International rights groups urged Jordan Thursday to immediately release the publisher of an online newspaper who was arrested after his website posted an article alleging misconduct by royal officials.
Jamal Muhtaseb, the publisher of Gerasanews.com, was arrested on Monday and charged with propagating "anti-regime sentiment." The chief prosecutor of Jordan's security court ordered Muhtaseb be held for 14 days, pending investigation.
Two New York-based groups _ Human Rights Watch and The Committee to Protect Journalists _ criticized his detention, saying it is an assault on free speech.
Muhtaseb's website published a story that included statements from a lawmaker alleging the Royal Court, the office of Jordan's monarchy, instructed parliament not to refer to trial a former minister accused of corruption in a housing scheme backed by King Abdullah II.

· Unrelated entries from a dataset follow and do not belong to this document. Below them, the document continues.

Lemma request_finish_eq s j d l a r : devices s !! j = Some d → request_list d = l ++ a :: r →
  NoDup (l ++ a :: r) →
  let dir := turn (direct d) l r in
  let s' := s <| devices $= alter (λ d, d <| direct := dir |> <| request_list := l ++ r |>) j |>
              <| requests $= delete a |> in
  request_finish j a s =
    match neighbour dir l r with
    | None => Ok (None, s')
    | Some b =>
        match requests s' !! b with
        | None => Stop Fault
        | Some q => match rtask q with Some p => Ok (Some (b, p), s') | None => Stop Fault end
        end
    end.
Proof.
  intros Hd Hq Hnd dir s'. pose proof (proj1 (Dlist.NoDup_mid l r a) Hnd) as (Hl & Hr & _).
  unfold request_finish, request_nextreq, the_device, st_deref, st_bind. rewrite Hd, Hq.
  rewrite node_next_app, node_prev_app by done. unfold mod_device, st_mod, st_ret.
  set (dir' := match direct d with DIRECT_UP => _ | DIRECT_DOWN => _ end).
  assert (dir' = dir) as ->.
  { unfold dir', dir, turn. destruct (direct d).
    - destruct r; [by rewrite !bool_decide_eq_true_2|by rewrite !bool_decide_eq_false_2].
    - destruct l as [|x l _] using rev_ind; [by rewrite !bool_decide_eq_true_2|].
      rewrite last_snoc, !bool_decide_eq_false_2; [done| |done]. by destruct l. }
  set (s1 := s <| devices $= _ |>). set (d1 := d <| direct := dir |>).
  assert (devices s1 !! j = Some d1) as Hd1.
  { unfold s1, modify. cbn. by rewrite list_lookup_alter_eq, Hd. }
  rewrite Hd1. change (request_list d1) with (request_list d). rewrite Hq.
  unfold st_check, Abs.mem. rewrite bool_decide_eq_true_2 by set_solver.
  assert (s1 <| devices $= alter (λ d, d <| request_list $= Abs.remove a |>) j |> <| requests $= delete a |>
    = s') as ->.
  { unfold s', s1, modify. cbn -[Abs.remove]. f_equal. apply list_eq. intros i.
    destruct (decide (j = i)) as [->|Hne].
    - rewrite !list_lookup_alter_eq, Hd. cbn -[Abs.remove]. by rewrite Hq, remove_mid.
    - by rewrite !list_lookup_alter_ne. }
  unfold neighbour, the_request, st_deref. destruct dir;
    [destruct (head r) as [b|]|destruct (last l) as [b|]]; try done;
    destruct (requests s' !! b) as [q|]; try done; by destruct (rtask q).
Qed.

Lemma request_finish_inv s j a xs : queue s j = Some xs → NoDup xs → a ∈ xs →
  (∀ b, b ∈ xs → b ≠ a → ∃ q p, requests s !! b = Some q ∧ rtask q = Some p) →
  ∃ w s', request_finish j a s = Ok (w, s') ∧ requests s' = delete a (requests s) ∧
    (∀ i, queue s' i = if bool_decide (i = j) then Some (Abs.remove a xs) else queue s i) ∧
    match w with
    | None => xs = [a]
    | Some (b, p) => b ∈ xs ∧ b ≠ a ∧ ∃ q, requests s !! b = Some q ∧ rtask q = Some p
    end.
Proof.
  intros Hq Hnd Ha Hb. unfold queue in Hq. destruct (devices s !! j) as [d|] eqn:Hd; [|done].
  injection Hq as Hx. destruct (list_elem_of_split _ _ Ha) as (l & r & ->).
  pose proof (request_finish_eq s j d l a r Hd Hx Hnd) as E. cbv zeta in E.
  set (dir := turn (direct d) l r) in *. set (s' := s <| devices $= _ |> <| requests $= _ |>) in *.
  assert (∀ i, queue s' i = if bool_decide (i = j) then Some (Abs.remove a (l ++ a :: r)) else queue s i) as Hq'.
  { intros i. unfold queue, s', modify. cbn -[Abs.remove]. destruct (decide (i = j)) as [->|Hne].
    - by rewrite bool_decide_eq_true_2, list_lookup_alter_eq, Hd, remove_mid.
    - by rewrite bool_decide_eq_false_2, list_lookup_alter_ne. }
  destruct (neighbour dir l r) as [b|] eqn:En.
  - assert (b ∈ l ++ r) as Hbin.
    { unfold neighbour in En. apply elem_of_app. destruct dir.
      - right. destruct r; [done|]. injection En as <-. left.
      - left. by apply last_Some_elem_of in En. }
    apply Dlist.NoDup_mid in Hnd as (Hl & Hr & _).
    assert (b ≠ a) as Hne by (intros ->; apply elem_of_app in Hbin as [|]; done).
    assert (b ∈ l ++ a :: r) as Hbin' by (rewrite elem_of_app, elem_of_cons; apply elem_of_app in Hbin; tauto).
    destruct (Hb b Hbin' Hne) as (q & p & Hq & Hp).
    change (requests s') with (delete a (requests s)) in E. rewrite lookup_delete_ne, Hq, Hp in E by done.
    exists (Some (b, p)), s'. split; [exact E|]. split; [done|]. split; [done|]. split; [done|]. split; [done|].
    by exists q.
  - exists None, s'. split; [exact E|]. split; [done|]. split; [done|].
    unfold neighbour, dir, turn in En. destruct (direct d); case_bool_decide as Hc; subst; cbn in *.
    + by apply last_None in En as ->.
    + by destruct r.
    + by destruct r.
    + by apply last_None in En.
Qed.
End effects.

The article was written by Muhtaseb's sister, who was also arrested but released the same day on $7,000 bail.
Christoph Wilcke, a Jordan researcher at Human Rights Watch, said Muhtaseb's arrest marked the fifth time this year that critics of the monarchy have faced charges of speech offenses.
"Jordan cannot claim to be making democratic reforms while prosecutors hunt down journalists doing their job," he said. "Jordan's talk of reform is meaningless as long as the law deprives citizens of meeting and speaking freely."
Under the current law, the state security court has jurisdiction over speech-related crimes, including insulting the king.
Robert Mahoney, the deputy director of the Committee to Protect Journalists, also condemned the use security courts.
"The Jordanian government may not relish journalists investigating its actions, but it has no right to drag them before a military court for doing so," he said in a statement issued by the group.
Earlier this year, a Jordanian youth was charged with "undermining his majesty's dignity" for burning a poster of the king and two separate groups of protesters were arrested for defaming the king.